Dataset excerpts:
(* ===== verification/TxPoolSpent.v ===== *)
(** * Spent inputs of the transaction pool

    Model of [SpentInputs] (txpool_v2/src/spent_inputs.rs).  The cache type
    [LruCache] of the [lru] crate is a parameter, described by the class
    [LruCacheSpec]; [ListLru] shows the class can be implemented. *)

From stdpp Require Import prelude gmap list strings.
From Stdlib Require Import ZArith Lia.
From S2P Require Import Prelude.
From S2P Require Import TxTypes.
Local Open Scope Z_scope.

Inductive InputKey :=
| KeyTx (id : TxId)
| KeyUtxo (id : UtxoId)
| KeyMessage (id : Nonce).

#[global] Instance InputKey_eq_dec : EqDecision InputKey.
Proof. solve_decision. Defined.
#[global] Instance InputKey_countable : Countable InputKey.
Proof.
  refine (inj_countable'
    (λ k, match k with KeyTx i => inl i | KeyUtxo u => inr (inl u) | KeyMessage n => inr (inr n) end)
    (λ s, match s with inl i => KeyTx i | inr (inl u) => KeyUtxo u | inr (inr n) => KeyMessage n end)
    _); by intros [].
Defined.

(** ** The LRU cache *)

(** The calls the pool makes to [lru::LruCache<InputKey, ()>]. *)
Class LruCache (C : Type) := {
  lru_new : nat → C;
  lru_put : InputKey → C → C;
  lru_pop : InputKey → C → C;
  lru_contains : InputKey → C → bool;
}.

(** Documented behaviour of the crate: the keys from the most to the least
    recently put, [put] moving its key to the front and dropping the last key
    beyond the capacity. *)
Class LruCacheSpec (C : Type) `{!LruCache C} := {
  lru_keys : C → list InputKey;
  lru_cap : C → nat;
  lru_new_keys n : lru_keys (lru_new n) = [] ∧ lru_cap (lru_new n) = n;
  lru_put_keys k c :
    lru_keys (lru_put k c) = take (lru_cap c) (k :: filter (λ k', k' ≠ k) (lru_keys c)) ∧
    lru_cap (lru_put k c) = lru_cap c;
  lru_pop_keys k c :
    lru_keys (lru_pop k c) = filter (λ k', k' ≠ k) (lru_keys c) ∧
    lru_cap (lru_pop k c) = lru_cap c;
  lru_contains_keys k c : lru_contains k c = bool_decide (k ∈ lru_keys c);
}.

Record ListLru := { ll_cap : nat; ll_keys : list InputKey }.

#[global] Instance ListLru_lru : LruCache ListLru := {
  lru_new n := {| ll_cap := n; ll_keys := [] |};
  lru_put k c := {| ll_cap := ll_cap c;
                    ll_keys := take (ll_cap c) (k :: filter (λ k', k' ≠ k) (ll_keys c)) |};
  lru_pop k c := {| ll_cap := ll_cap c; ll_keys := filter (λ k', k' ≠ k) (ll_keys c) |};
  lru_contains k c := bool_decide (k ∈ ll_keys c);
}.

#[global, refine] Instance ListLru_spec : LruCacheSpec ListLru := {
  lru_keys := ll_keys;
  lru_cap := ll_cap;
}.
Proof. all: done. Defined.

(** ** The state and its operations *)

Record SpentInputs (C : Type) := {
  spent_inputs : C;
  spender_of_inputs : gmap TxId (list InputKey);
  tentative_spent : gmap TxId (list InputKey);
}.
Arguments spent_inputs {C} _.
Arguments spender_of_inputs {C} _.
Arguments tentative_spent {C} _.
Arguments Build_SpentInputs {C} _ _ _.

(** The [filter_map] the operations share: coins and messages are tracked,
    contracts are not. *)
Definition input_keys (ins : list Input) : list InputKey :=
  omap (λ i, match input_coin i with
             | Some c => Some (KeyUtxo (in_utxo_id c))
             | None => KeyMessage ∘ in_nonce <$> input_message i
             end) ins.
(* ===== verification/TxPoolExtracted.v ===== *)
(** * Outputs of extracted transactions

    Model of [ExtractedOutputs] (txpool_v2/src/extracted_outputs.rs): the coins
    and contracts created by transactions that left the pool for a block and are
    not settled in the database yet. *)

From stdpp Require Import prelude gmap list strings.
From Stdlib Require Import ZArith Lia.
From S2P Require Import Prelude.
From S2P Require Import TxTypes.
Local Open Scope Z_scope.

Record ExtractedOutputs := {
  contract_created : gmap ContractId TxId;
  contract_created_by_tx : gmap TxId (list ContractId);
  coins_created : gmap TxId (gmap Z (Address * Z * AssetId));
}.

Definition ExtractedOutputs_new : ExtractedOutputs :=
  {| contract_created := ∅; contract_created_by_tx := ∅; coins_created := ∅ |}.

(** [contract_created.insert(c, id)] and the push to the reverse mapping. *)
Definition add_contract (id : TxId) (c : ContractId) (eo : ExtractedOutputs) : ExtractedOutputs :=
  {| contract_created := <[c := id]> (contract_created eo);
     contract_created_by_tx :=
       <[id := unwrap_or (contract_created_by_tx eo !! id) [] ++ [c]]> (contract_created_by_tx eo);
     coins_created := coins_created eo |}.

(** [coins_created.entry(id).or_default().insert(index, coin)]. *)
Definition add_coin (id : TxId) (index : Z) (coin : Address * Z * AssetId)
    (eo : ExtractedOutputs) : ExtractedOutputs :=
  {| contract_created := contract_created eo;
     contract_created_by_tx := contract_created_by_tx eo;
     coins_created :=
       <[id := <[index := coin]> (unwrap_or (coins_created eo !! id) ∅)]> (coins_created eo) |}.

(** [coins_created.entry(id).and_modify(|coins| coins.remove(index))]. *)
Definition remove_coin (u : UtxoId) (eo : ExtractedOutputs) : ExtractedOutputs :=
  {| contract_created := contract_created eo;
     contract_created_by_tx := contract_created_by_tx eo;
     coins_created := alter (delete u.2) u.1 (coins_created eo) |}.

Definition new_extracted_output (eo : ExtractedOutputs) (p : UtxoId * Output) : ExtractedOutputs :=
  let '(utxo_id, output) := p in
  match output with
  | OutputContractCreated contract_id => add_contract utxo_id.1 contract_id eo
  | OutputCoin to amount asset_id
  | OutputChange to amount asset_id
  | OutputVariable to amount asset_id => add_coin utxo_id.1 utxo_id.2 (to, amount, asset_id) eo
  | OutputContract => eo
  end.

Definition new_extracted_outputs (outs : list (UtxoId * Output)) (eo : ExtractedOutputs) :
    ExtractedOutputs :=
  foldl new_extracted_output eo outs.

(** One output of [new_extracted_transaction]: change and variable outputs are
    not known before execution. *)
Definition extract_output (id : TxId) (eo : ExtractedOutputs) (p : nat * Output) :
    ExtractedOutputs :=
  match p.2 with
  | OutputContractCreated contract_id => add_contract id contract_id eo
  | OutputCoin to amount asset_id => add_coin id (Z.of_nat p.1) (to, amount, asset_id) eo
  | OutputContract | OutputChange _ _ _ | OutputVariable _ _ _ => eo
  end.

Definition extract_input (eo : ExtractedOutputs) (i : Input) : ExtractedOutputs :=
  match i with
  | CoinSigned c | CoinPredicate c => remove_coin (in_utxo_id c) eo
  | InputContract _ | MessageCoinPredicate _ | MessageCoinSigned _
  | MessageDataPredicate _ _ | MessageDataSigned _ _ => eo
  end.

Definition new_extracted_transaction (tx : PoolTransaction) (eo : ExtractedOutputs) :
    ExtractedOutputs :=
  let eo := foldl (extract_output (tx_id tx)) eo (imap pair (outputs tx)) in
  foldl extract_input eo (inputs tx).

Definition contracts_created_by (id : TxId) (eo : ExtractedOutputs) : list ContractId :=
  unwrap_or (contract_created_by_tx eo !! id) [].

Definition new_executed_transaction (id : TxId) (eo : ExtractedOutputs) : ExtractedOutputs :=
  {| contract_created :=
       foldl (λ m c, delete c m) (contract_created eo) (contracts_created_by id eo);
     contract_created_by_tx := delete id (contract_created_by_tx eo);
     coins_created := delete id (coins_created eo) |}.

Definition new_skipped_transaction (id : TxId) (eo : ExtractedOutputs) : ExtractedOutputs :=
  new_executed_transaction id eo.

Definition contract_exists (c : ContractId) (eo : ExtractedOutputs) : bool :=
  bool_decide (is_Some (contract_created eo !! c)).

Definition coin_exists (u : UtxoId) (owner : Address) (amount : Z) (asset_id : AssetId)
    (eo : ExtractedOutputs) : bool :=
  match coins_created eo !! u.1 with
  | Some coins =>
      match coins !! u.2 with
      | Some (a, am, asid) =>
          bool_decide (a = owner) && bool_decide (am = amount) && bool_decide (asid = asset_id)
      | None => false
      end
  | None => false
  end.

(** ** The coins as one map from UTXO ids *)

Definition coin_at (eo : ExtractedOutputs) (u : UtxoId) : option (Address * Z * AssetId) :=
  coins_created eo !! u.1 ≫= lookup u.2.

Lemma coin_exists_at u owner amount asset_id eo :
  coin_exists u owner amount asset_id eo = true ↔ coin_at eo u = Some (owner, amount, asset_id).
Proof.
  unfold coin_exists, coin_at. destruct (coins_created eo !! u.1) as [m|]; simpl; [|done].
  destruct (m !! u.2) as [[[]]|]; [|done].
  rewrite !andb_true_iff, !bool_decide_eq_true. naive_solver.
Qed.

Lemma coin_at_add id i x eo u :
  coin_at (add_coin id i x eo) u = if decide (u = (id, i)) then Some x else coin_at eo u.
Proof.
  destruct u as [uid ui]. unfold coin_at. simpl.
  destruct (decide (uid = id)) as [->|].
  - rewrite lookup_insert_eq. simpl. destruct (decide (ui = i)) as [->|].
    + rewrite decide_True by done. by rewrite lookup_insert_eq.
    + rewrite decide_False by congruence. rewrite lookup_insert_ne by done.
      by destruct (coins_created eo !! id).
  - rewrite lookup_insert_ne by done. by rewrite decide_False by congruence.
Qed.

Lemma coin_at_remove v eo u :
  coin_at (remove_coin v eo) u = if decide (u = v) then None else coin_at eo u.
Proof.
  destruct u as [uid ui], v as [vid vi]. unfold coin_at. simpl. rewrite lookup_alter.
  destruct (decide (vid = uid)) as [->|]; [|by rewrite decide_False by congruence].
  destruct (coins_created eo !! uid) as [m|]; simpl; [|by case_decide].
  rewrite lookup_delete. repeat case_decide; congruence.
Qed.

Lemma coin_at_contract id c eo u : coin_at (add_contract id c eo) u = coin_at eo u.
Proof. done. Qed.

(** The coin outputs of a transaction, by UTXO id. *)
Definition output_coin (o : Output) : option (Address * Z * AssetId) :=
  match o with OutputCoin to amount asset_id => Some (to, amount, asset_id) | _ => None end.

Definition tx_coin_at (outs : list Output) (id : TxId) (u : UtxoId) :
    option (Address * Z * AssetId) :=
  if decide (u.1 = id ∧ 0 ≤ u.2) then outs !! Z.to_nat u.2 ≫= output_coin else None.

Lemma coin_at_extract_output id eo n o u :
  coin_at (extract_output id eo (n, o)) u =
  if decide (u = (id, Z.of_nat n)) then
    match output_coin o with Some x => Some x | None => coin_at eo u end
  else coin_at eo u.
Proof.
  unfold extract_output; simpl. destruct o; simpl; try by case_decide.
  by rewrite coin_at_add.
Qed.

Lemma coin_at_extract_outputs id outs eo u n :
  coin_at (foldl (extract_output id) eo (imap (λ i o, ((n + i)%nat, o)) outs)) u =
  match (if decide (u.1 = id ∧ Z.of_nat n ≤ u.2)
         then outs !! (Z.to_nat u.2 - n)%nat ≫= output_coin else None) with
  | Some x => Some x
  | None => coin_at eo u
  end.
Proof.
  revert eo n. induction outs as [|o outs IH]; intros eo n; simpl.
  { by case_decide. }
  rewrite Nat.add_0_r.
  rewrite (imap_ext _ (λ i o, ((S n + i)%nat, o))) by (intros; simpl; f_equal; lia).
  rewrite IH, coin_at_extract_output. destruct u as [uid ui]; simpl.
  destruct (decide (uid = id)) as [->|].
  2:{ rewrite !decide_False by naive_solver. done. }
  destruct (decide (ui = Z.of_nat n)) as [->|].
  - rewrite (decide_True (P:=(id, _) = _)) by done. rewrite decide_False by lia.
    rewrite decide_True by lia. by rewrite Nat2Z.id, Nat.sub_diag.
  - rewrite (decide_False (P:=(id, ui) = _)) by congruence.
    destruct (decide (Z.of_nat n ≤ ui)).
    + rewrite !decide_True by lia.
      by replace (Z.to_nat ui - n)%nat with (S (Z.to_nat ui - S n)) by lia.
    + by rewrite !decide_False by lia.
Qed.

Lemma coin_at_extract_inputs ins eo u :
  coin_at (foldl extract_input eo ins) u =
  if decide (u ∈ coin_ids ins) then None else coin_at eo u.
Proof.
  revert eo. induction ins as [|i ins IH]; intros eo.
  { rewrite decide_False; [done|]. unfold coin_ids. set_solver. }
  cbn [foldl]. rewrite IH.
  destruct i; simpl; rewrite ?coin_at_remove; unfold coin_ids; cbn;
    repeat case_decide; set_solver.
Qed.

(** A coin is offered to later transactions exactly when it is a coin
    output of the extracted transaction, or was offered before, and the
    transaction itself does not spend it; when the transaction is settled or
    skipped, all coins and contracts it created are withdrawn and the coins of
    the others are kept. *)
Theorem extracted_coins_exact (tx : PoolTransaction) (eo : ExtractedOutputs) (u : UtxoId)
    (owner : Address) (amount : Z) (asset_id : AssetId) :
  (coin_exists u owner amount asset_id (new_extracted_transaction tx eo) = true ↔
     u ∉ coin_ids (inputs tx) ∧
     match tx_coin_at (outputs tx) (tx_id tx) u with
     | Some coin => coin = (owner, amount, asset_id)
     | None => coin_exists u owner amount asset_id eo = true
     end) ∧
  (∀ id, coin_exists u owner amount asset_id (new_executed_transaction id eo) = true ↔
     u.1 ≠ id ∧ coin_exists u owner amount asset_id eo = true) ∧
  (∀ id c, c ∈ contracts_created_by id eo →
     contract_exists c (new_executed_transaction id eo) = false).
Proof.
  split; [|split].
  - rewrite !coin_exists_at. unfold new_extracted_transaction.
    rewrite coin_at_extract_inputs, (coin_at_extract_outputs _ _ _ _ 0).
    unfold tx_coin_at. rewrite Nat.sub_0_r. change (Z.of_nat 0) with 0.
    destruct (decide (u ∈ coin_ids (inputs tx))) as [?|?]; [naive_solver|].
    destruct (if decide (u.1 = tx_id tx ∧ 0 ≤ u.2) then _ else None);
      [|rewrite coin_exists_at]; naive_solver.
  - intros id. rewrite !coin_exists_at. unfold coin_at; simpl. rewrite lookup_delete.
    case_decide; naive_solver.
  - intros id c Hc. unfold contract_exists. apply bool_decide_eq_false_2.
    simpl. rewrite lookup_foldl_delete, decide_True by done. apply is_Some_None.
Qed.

▶ **Requirement**
Print the lines above, unchanged, from the start of the records to the line with "#[global] Instance InputKey_eq_dec", including that final line.

▶ **Solution**
(* ===== verification/TxPoolSpent.v ===== *)
(** * Spent inputs of the transaction pool

    Model of [SpentInputs] (txpool_v2/src/spent_inputs.rs).  The cache type
    [LruCache] of the [lru] crate is a parameter, described by the class
    [LruCacheSpec]; [ListLru] shows the class can be implemented. *)

From stdpp Require Import prelude gmap list strings.
From Stdlib Require Import ZArith Lia.
From S2P Require Import Prelude.
From S2P Require Import TxTypes.
Local Open Scope Z_scope.

Inductive InputKey :=
| KeyTx (id : TxId)
| KeyUtxo (id : UtxoId)
| KeyMessage (id : Nonce).

#[global] Instance InputKey_eq_dec : EqDecision InputKey.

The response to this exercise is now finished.